Ashish Aggarwal, 27, learned of the mergers from colleagues at JPMorgan’s San Francisco office, where he worked in the technology, media and communications group, the SEC said in a complaint filed Tuesday. He allegedly passed the information to his friend, Shahriyar Bolandian, who used it to make trades in the shares of the merger targets — PLX Technology and ExactTarget.
Bolandian, 26, and another trader, Kevan Sadigh, have also been charged in the alleged scheme. According to the SEC, Bolandian and his family members made about $453,000 in illict profits, while Sadigh, 28, made about $219,000 for Sadigh.

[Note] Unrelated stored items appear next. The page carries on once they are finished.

(** A sheet [Annexure 4A]: a title row, a section header with the name
    of the state under it, a row that names a critical unit and a row
    that names none. *)
Definition units_sheet : Central.sheet :=
  [ [ PStr "Annexure 4A" ];
    [ PStr "Categorisation of Assessment Units" ];
    [ PStr "StateX" ];
    [ PInt 1; PStr "DistrictY"; PNone; PNone; PNone; PStr " BlockZ " ];
    [ PInt 2; PStr "DistrictW" ] ].



(** A state-report record with a block name in capitals. *)
Definition block_record : pyval :=
  PDict [ ("district", PStr "DistrictY"); ("assessment_unit", PStr " BLOCK Z ") ].

End Examples.

(* ====================================================================== *)
(** ** Properties *)
(* ====================================================================== *)

Import Examples.

(** One step through a sequence of binds that returned. *)
Ltac step_bind H :=
  match type of H with
  | bind ?x _ = Ok _ =>
      let E := fresh "E" in
      destruct x eqn:E; [cbn [bind] in H | discriminate H]
  end.


(** *** Results and dict displays *)

Section ResultFacts.

Context {A : Type}.

Lemma raises_false_ok (r : result A) : raises r = false <-> is_ok r.
Proof.
  destruct r; simpl; split; intros H; try reflexivity; try discriminate.
  - now exists a.
  - destruct H as [a H]; discriminate.
Qed.

Lemma raises_true_not_ok (r : result A) : raises r = true <-> ~ is_ok r.
Proof.
  rewrite <- raises_false_ok. destruct (raises r); split; congruence.
Qed.

End ResultFacts.

Lemma eval_entries_ok (es : list (string * result pyval)) :
  Forall (fun kr => is_ok (snd kr)) es -> is_ok (eval_entries es).
Proof.
  induction 1 as [|[k r] es [v Hv] _ [kvs IH]]; simpl.
  - now exists [].
  - simpl in Hv. subst r. rewrite IH. now eexists.
Qed.

Lemma dict_of_ok (es : list (string * result pyval)) :
  Forall (fun kr => is_ok (snd kr)) es -> is_ok (dict_of es).
Proof.
  intros H. destruct (eval_entries_ok es H) as [kvs E].
  unfold dict_of. rewrite E. now eexists.
Qed.

Lemma dict_of_cons_raises k r (es : list (string * result pyval)) :
  is_ok (eval_entries es) -> raises (dict_of ((k, r) :: es)) = raises r.
Proof.
  intros [kvs E]. unfold dict_of. cbn [eval_entries]. rewrite E.
  now destruct r.
Qed.

Lemma eval_entries_cons k r (es : list (string * result pyval)) kvs :
  eval_entries ((k, r) :: es) = Ok kvs ->
  exists v kvs', r = Ok v /\ eval_entries es = Ok kvs' /\ kvs = (k, v) :: kvs'.
Proof.
  cbn [eval_entries]. destruct r as [v|e]; [|discriminate].
  destruct (eval_entries es) as [kvs'|e]; [|discriminate].
  intros [= <-]. now exists v, kvs'.
Qed.

Lemma dict_of_inv (es : list (string * result pyval)) j :
  dict_of es = Ok j -> exists kvs, eval_entries es = Ok kvs /\ j = PDict kvs.
Proof.
  unfold dict_of. destruct (eval_entries es) as [kvs|e]; [|discriminate].
  intros [= <-]. now exists kvs.
Qed.

Lemma index_ok (t : list pyval) (i : nat) :
  (i < length t)%nat -> is_ok (index t i).
Proof.
  intros H. unfold index.
  destruct (nth_error t i) eqn:E.
  - now eexists.
  - apply nth_error_None in E. lia.
Qed.

(** *** Strings *)

Lemma append_empty_r (s : string) : s ++ "" = s.
Proof. induction s as [|c s IH]; simpl; [reflexivity|now rewrite IH]. Qed.

Lemma append_assoc (a b c : string) : (a ++ b) ++ c = a ++ b ++ c.
Proof. induction a as [|x a IH]; simpl; [reflexivity|now rewrite IH]. Qed.

Lemma length_append (a b : string) :
  String.length (a ++ b) = (String.length a + String.length b)%nat.
Proof. induction a as [|x a IH]; simpl; [reflexivity|now rewrite IH]. Qed.

Lemma append_inv_tail (a b t : string) : a ++ t = b ++ t -> a = b.
Proof.
  revert b. induction a as [|x a IH]; intros [|y b] H; simpl in H.
  - reflexivity.
  - exfalso. apply (f_equal String.length) in H. simpl in H.
    rewrite length_append in H. lia.
  - exfalso. apply (f_equal String.length) in H. simpl in H.
    rewrite length_append in H. lia.
  - injection H as -> H. f_equal. now apply IH.
Qed.

Lemma rev_string_aux_app (s acc : string) :
  rev_string_aux s acc = rev_string s ++ acc.
Proof.
  unfold rev_string. revert acc.
  induction s as [|c s IH]; intros acc; simpl; [reflexivity|].
  rewrite (IH (String c acc)), (IH (String c "")), append_assoc. reflexivity.
Qed.
(** * Quax / PsiJax integral engine: a shallow embedding and its properties

    The development follows three source files of the repository:

    - [Integrals]: [old_stuff/.../2_geom_integrals_E/integrals.py], the naive
      single-primitive s-orbital kernels and their vectorised form (torch);
    - [FastIntegrals]: [psijax/fast_integrals.py], the vectorised s-orbital
      fast path written with jax.numpy;
    - [Oei]: [PsiJax/psijax/psijax/integrals/oei.py], the general one-electron
      engine (loops over primitive duets, Taketa-Hunzinaga-Oohata kernels).

    Floating point numbers are idealised as real numbers ([R]); integer loop
    counters and angular momenta are [Z]; positions in an array are [nat],
    or [Z] where the source computes an index that could be negative. *)

From Stdlib Require Import Reals Machin Lra Lia ZArith List Bool Arith FinFun Permutation.
From Stdlib Require String.
Import ListNotations.

Open Scope Z_scope.

(** ** The [loops.Scope] state machine

    [for _ in s.while_range(lambda: cond): body] is a [while] loop over the
    mutable scope [s].  [None] means that the iteration budget [fuel] was
    used up before the condition became false. *)

Fixpoint while_range {S : Type} (fuel : nat) (cond : S -> bool)
    (body : S -> option S) (s : S) {struct fuel} : option S :=
  if cond s then
    match fuel with
    | O => None
    | Datatypes.S fuel' =>
        match body s with
        | Some s' => while_range fuel' cond body s'
        | None => None
        end
    end
  else Some s.
(** [v || d], read as a number by [*] or [Math.pow]: [undefined] and [0]
    are falsy; an inherited function or object is truthy and converts to
    [NaN]. *)
Definition or_else (v : property) (d : Q) : number :=
  match v with
  | Own q => if Qeq_bool q 0 then of_Q d else of_Q q
  | Inherited => NaN
  | Undefined => of_Q d
  end.

Section Cost.

Variable pow : number -> Z -> number.

(** [getUpgradeCost] as the engine computes it. *)
Definition getUpgradeCost (upgradeType : string) (currentLevel : Z) : number :=
  let baseCost := or_else (property_of baseCosts upgradeType) 10 in
  let factor := or_else (property_of scaleFactor upgradeType) 1.5 in
  floor (mul baseCost (pow factor currentLevel)).

End Cost.

(** *** Levels checked by computation

    The prices [floor(baseCost * p)] for every [p] next to the exact power
    [mL * 2^(e * L)], and whether each price at one level is below each
    price at the next, or equal to a given integer. *)

Definition pricesAt (baseCost : number) (e L mL : Z) : list number :=
  (fun p => floor (mul baseCost p)) <$> roundings mL (e * L).

Definition below (c c' : number) : bool :=
  match toZ c, toZ c' with
  | Some z, Some z' => z <? z'
  | _, _ => false
  end.



(** [n] levels from [L] on; [mL] is [m ^ L]. *)
Fixpoint risesFrom (baseCost : number) (m e L mL : Z) (n : nat) : bool :=
  match n with
  | O => true
  | S n' =>
      forallb (fun c => forallb (below c) (pricesAt baseCost e (L + 1) (m * mL)))
        (pricesAt baseCost e L mL)
      && risesFrom baseCost m e (L + 1) (m * mL) n'
  end.






End Binary64.

(** ** The plain variant of the hook (score only) *)

Module Simple.

Record Particle := {
  x : Q;
  y : Q;
  size : Q;
  vx : Q;
  vy : Q;
  color : Color;
  alpha : Q;
  isTarget : option bool
}.

Record State := {
  particles : list Particle;
  score : Z;
  showScore : bool;
  showHint : bool;
  targetCollectedTime : Z;
  interactionStartTime : Z;
  randomCalls : nat
}.

Definition with_particles (f : list Particle -> list Particle) (s : State) : State :=
  {| particles := f (particles s); score := score s;
     showScore := showScore s; showHint := showHint s;
     targetCollectedTime := targetCollectedTime s;
     interactionStartTime := interactionStartTime s;
     randomCalls := randomCalls s |}.

Definition with_score (f : Z -> Z) (s : State) : State :=
  {| particles := particles s; score := f (score s);
     showScore := showScore s; showHint := showHint s;
     targetCollectedTime := targetCollectedTime s;
     interactionStartTime := interactionStartTime s;
     randomCalls := randomCalls s |}.

Definition with_showScore (b : bool) (s : State) : State :=
  {| particles := particles s; score := score s;
     showScore := b; showHint := showHint s;
     targetCollectedTime := targetCollectedTime s;
     interactionStartTime := interactionStartTime s;
     randomCalls := randomCalls s |}.

Definition with_showHint (b : bool) (s : State) : State :=
  {| particles := particles s; score := score s;
     showScore := showScore s; showHint := b;
     targetCollectedTime := targetCollectedTime s;
     interactionStartTime := interactionStartTime s;
     randomCalls := randomCalls s |}.

Definition with_targetCollectedTime (t : Z) (s : State) : State :=
  {| particles := particles s; score := score s;
     showScore := showScore s; showHint := showHint s;
     targetCollectedTime := t;
     interactionStartTime := interactionStartTime s;
     randomCalls := randomCalls s |}.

Aggarwal and the two traders were arrested Tuesday on parallel criminal charges that were filed in Los Angeles by the Department of Justice.
“We allege that Aggarwal, Bolandian, and Sadigh misused an investment bank’s confidential information for their personal benefit and victimized the bank, its clients, and investors,” Robert A. Cohen, acting co-chief of the SEC Enforcement Division’s market abuse unit, said in a news release.
Aggarwal began working for JPMorgan after graduating from University of California-Berkeley in 2010. As an investment banking analyst, the SEC said, he had access to nonpublic information about the impending acquisition of PLX by Integrated Device Technology.
Bolandian had met Aggarwal at Berkeley and worked at the same company as Sadigh. Acting on Aggarwal’s tip, the SEC said, he and Sadigh made their first purchases of PLXT stock on April 16, 2012. After the PLX deal was announced on April 30, 2012, sending the stock price up 97% in a single day, they allegedly sold all of their shares and options.
The SEC also said Aggarwal learned of ExactTarget’s possible acquisition by salesforce.com before the deal was publicly announced in June 2013 and that Bolandian and Sadigh traded on the nonpublic information he provided them.